There were many things about Hortus that drew Manilal to it. Having grown up in Kochi, tomes on the plant wealth of the region was natural curiosity for any botanist. “Also nobody really knew anything about it. Their awareness began and ended with the title and to think this was a really important text to us. First-hand information about it was nil. I had to start from scratch.”

His father, a “voracious reader” and lawyer, had meticulously piled up whatever paper cuttings he came across of these volumes. Manilal’s first interaction with the physical volumes were at the then Dehradun Imperial Forest Research Institute which he visited for a study tour as a post-graduate student at Sagar University. “In the first instance, I spent four days there and copied down all the Malayalam names in the 12 volumes.”

Later when he joined Calicut University as faculty in the 1960s, he went back to Hortus . What stood between any scholar and the volumes was intimidating Latin. “It was not easy; learning Latin then.” Yet he began with the small paragraph which unlocked the co-ordination between the left toe and the right eye. “I had approached Father Pathroni for help. Being busy, he had said if it was a small segment he would help. That is how I went with that paragraph to him,” recalls Manilal.

The paragraph’s message bolstered Manilal’s conviction to translate Hortus. He banked on Father Anthony Mukkath in Kochi to teach him Latin. “Every month I would travel to Kochi for 2-3 days and spend time with him. A lot of work was done that way over months.” But soon, Mukkath passed away. “By then I could manage with the basic language I had learnt. Translating each volume took me 3-4 years. Now I look back and wonder how I did it.”

The task for Manilal was never of a mere translator, but of a botanist. He scouted the regions mentioned in the volumes searching and verifying the 740-odd species mentioned in it.

“The location where some plants were found was mentioned. So that helped. In other instances, the plants had migrated. In the sense, they were not found at the location mentioned in the volume but in nearby areas. I could find all except one, a plant called ‘chentani,’” he says.

After decades decoding Hortus, when all was done, Manilal bowed to the Kerala University’s request for copyright. He did so shunning offers from other publishers.

Though Hortus took much of his time, other publications and papers complete his repertoire.
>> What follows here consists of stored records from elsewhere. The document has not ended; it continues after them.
Lemma refines_claim_contracts machine devices : refines (reconcile_claim_contracts machine devices).
Proof.
  unfold reconcile_claim_contracts. do 2 (apply refines_bind; [eauto with refine|intros ?]).
  apply refines_if; eauto with refine.
Qed.

Lemma refines_device_subtree machine devices : refines (reconcile_device_subtree machine devices).
Proof.
  unfold reconcile_device_subtree. do 3 (apply refines_bind; [eauto with refine|intros ?]). cbv zeta.
  apply refines_bind; [apply refines_if; eauto with refine|intros ?].
  apply refines_bind; [apply refines_for; apply refines_retire|intros ?].
  apply refines_bind; [apply refines_get|intros ?].
  apply refines_bind; [apply refines_for; intros; apply refines_commit|intros ?].
  apply refines_for, refines_readmit.
Qed.

Lemma refines_reconcile_returning machine d : refines (reconcile_returning machine d).
Proof.
  unfold reconcile_returning. apply refines_bind; [apply refines_get|intros s].
  apply refines_bind; [case_match; [apply refines_ret|apply refines_or_mismatch, refines_lift]|intros ?].
  do 2 (apply refines_bind; [apply refines_or_mismatch, refines_lift|intros ?]).
  apply refines_bind; [apply refines_or_mismatch, refines_fact_writers|intros ?].
  apply refines_bind; [apply refines_or_mismatch, refines_device_subtree|intros ?].
  apply refines_or_mismatch, refines_claim_contracts.
Qed.

Lemma refines_register_new d : refines (register_new d).
Proof.
  unfold register_new. do 2 (apply refines_bind; [eauto with refine|intros ?]).
  case_match. case_match. do 2 (apply refines_bind; [eauto with refine|intros ?]). apply refines_lift.
Qed.

Lemma request_enumeration_refines machine : refines_fn (request_enumeration machine).
Proof.
  intros s. unfold request_enumeration. case_match; [|apply steps_refl].
  case_match; [apply steps_refl|]. apply steps_send. intros g. split_and!; eauto.
Qed.

(** A fresh recovery holds no evidence. *)
Lemma fresh_recovery machine session (m : gmap N MachineRecovery) :
  evidence_lost m (<[machine := recovery_new session]> m).
Proof.
  split.
  - intros m' lease status (r & Hr & Hst). rewrite lookup_insert_Some in Hr.
    destruct Hr as [[<- <-]|[_ Hr]]; [done|by exists r].
  - intros m' endpoints (r & Hr & Hen). rewrite lookup_insert_Some in Hr.
    destruct Hr as [[<- <-]|[_ Hr]]; [done|by exists r].
Qed.

Lemma refines_begin_session machine new_machine caps : refines (begin_session machine new_machine caps).
Proof.
  unfold begin_session. apply refines_bind; [|intros ?].
  { apply refines_modify. intros s.
    apply ksteps_step; [intros; apply step_link|by left|apply evidence_lost_refl]. }
  do 2 (apply refines_bind; [eauto with refine|intros ?]).
  apply refines_bind; [|intros ?].
  { apply refines_if; [apply refines_modify; intros s|apply refines_if; eauto with refine].
    apply steps_frame. constructor; try reflexivity; [by left|]. apply fresh_recovery. }
  apply refines_bind; [apply refines_commit|intros ?].
  apply refines_bind; [|intros ?; apply refines_pump].
  apply refines_modify. intros s. case_match; [apply request_enumeration_refines|apply steps_refl].
Qed.

Lemma refines_register_agent d caps : refines (register_agent_with_capabilities d caps).
Proof.
  unfold register_agent_with_capabilities. do 2 (apply refines_bind; [eauto with refine|intros ?]).
  case_match.
  - apply refines_bind; [apply refines_reconcile_returning|intros ?].
    apply refines_bind; [apply refines_begin_session|intros ?; apply refines_ret].
  - apply refines_bind; [apply refines_register_new|intros ?].
    apply refines_bind; [apply refines_begin_session|intros ?; apply refines_ret].
Qed.
End operations.

#[export] Hint Resolve status_refines request_status_refines maybe_start_refines maybe_stop_refines maybe_activate_refines refines_route refines_pump_one refines_pump refines_drive_held_effects refines_service_apply : refine.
Among it is the Flora of Silent Valley, an extensive study he carried out with three research students, documenting over 950 plant species and thereby preventing the establishment of the controversial hydro-electric project in the ecologically sensitive region. “An earlier study had recorded only 240 species in the region. Our study, funded by the Department of Science and Technology, took us four years. The terrain was difficult, filled as it was with wild animals and reptiles,” he recalls.

He also studied the plants of Kozhikode, the city now home.

The Flora of Kozhikode documents the plants in what he calls Greater Kozhikode region extending till Ponnani along the Chaliyar.

“I did it at a time when no local plants were studied and had documented over 1,000 species.”

As the botanist who has discovered 18 new plant species struggles with the finer details of his past, Manilal says, “Sometimes I do feel recognition has come from outside but not our own people.”